▶ **WHAT TO WORK ON**: Lines below starting with the line with "lastRaw : FlowMetrics)" and going on through the line with "(Resolve k t l g)" must be output exactly; the rest of the records must be left out.

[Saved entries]
Lemma pruneServerRow_local a k v k' :
  k' ≠ k →
  serverSettled (pruneServerRow alive a (k, v)).1 !! k' = serverSettled a.1 !! k'.
Proof.
  destruct a as [g n]; simpl; intros. case_decide; simpl; first done.
  by rw lookup_delete_ne.
Qed.
Lemma PruneServer_lookup g k :
  serverSettled (PruneServerSettled alive g).1 !! k =
  serverSettled g !! k ≫= λ v, if decide (SS_ServerID k ∈ alive) then Some v else None.
Proof.
  refine (rows_lookup (λ a, serverSettled a.1) (pruneServerRow alive)
    (λ a k v k' _, pruneServerRow_local a k v k')
    (λ k v, if decide (SS_ServerID k ∈ alive) then Some v else None) (g, 0) _ _).
  intros [g' n] k' v Hk; simpl in *. case_decide; simpl; [done|apply lookup_delete_eq].
Qed.
Lemma PruneServer_frame g :
  let g' := (PruneServerSettled alive g).1 in
  counts g' = counts g ∧ tenantSettled g' = tenantSettled g ∧
  totalSettled g' = totalSettled g.
Proof.
  cbn zeta. apply (rows_ind (λ a, serverSettled a.1) (pruneServerRow alive)
    (λ a k v k' _, pruneServerRow_local a k v k')
    (λ a, counts a.1 = counts g ∧ tenantSettled a.1 = tenantSettled g ∧
          totalSettled a.1 = totalSettled g) (g, 0)); last done.
  intros [g' n] k v _ (E1 & E2 & E3); simpl in *. by case_decide.
Qed.
End prune_proofs.

(** ** Histories

    Every change any part of the agent makes to the counters is one of these
    events; [EReattribute] is a change of the metadata the attribution is
    resolved from. *)
Inductive event :=
  | EApply (key : FlowKey) (raw : FlowMetrics)
  | EAdd (key : FlowKey) (m : FlowMetrics)
  | EResolve (key : FlowKey) (total lastRaw : FlowMetrics)
  | ESettle (mode : SettleMode) (resolve : FlowKey → option Owner)
  | EPruneTenant (alive : gset string)
  | EPruneServer (alive : gset string)
  | EReattribute (attr : FlowKey → Owner).

Record config := mkConfig { c_attr : FlowKey → Owner; c_state : GlobalState }.

Section history.
Context `{GoRange}.

Definition exec (c : config) (ev : event) : config :=
  let '(mkConfig attr g) := c in
  match ev with
  | EApply k raw => mkConfig attr (ApplyDelta k raw g)
  | EAdd k m => mkConfig attr (Add k m g)
  | EResolve k t l => mkConfig attr (Resolve k t l g)
  | ESettle mode resolve => mkConfig attr (Settle mode resolve g).1
  | EPruneTenant alive => mkConfig attr (PruneTenantSettled alive g).1
  | EPruneServer alive => mkConfig attr (PruneServerSettled alive g).1
  | EReattribute attr' => mkConfig attr' g
  end.

(** A settle resolves a row to what the collector exposes it under; the
    attribution of a row changes only once the row is folded. *)
Definition allowed (c : config) (ev : event) : Prop :=
  match ev with
  | ESettle _ resolve => ∀ k o, resolve k = Some o → c_attr c k = o
  | EReattribute attr' => ∀ k row, counts (c_state c) !! k = Some row →
      attr' k = c_attr c k ∨ total_of row = acc_zero
  | _ => True
  end.

(** The traffic an event counts. *)
Definition traffic (c : config) (ev : event) : option (FlowKey * settledTotal) :=
  match ev with
  | EApply k raw => Some (k, rowDelta (counts (c_state c) !! k) raw)
  | EAdd k m => Some (k, of_metrics m)
  | EResolve k t _ => Some (k, of_metrics t)
  | _ => None
  end.

Fixpoint valid (c : config) (evs : list event) : Prop :=
  match evs with [] => True | ev :: evs => allowed c ev ∧ valid (exec c ev) evs end.
Definition run (c : config) (evs : list event) : config := foldl exec c evs.

(** The ledger of a tier: every traffic credited, once and for all, to the
    bucket it was attributed to when it was counted. *)
Fixpoint ledger `{Countable K} (bucket : Owner → FlowKey → option K)
    (c : config) (evs : list event) (L : gmap K settledTotal) : gmap K settledTotal :=
  match evs with
  | [] => L
  | ev :: evs =>
      ledger bucket (exec c ev) evs
        (match traffic c ev with
         | Some (k, v) => match bucket (c_attr c k) k with
                          | Some b => credit b v L | None => L end
         | None => L end)
  end.

Lemma traffic_counted c ev k v :
  traffic c ev = Some (k, v) →
  counted (c_state c) k v (c_state (exec c ev)) ∧ c_attr (exec c ev) = c_attr c.
Proof.
  destruct c as [attr g]; destruct ev; simpl; try done; intros [= <- <-]; split => //.
  - apply ApplyDelta_counted.
  - apply Add_counted.
  - apply Resolve_counted.
Qed.
End history.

▶ **PROBLEM SOLUTION**:
  | EResolve (key : FlowKey) (total lastRaw : FlowMetrics)
  | ESettle (mode : SettleMode) (resolve : FlowKey → option Owner)
  | EPruneTenant (alive : gset string)
  | EPruneServer (alive : gset string)
  | EReattribute (attr : FlowKey → Owner).

Record config := mkConfig { c_attr : FlowKey → Owner; c_state : GlobalState }.

Section history.
Context `{GoRange}.

Definition exec (c : config) (ev : event) : config :=
  let '(mkConfig attr g) := c in
  match ev with
  | EApply k raw => mkConfig attr (ApplyDelta k raw g)
  | EAdd k m => mkConfig attr (Add k m g)
  | EResolve k t l => mkConfig attr (Resolve k t l g)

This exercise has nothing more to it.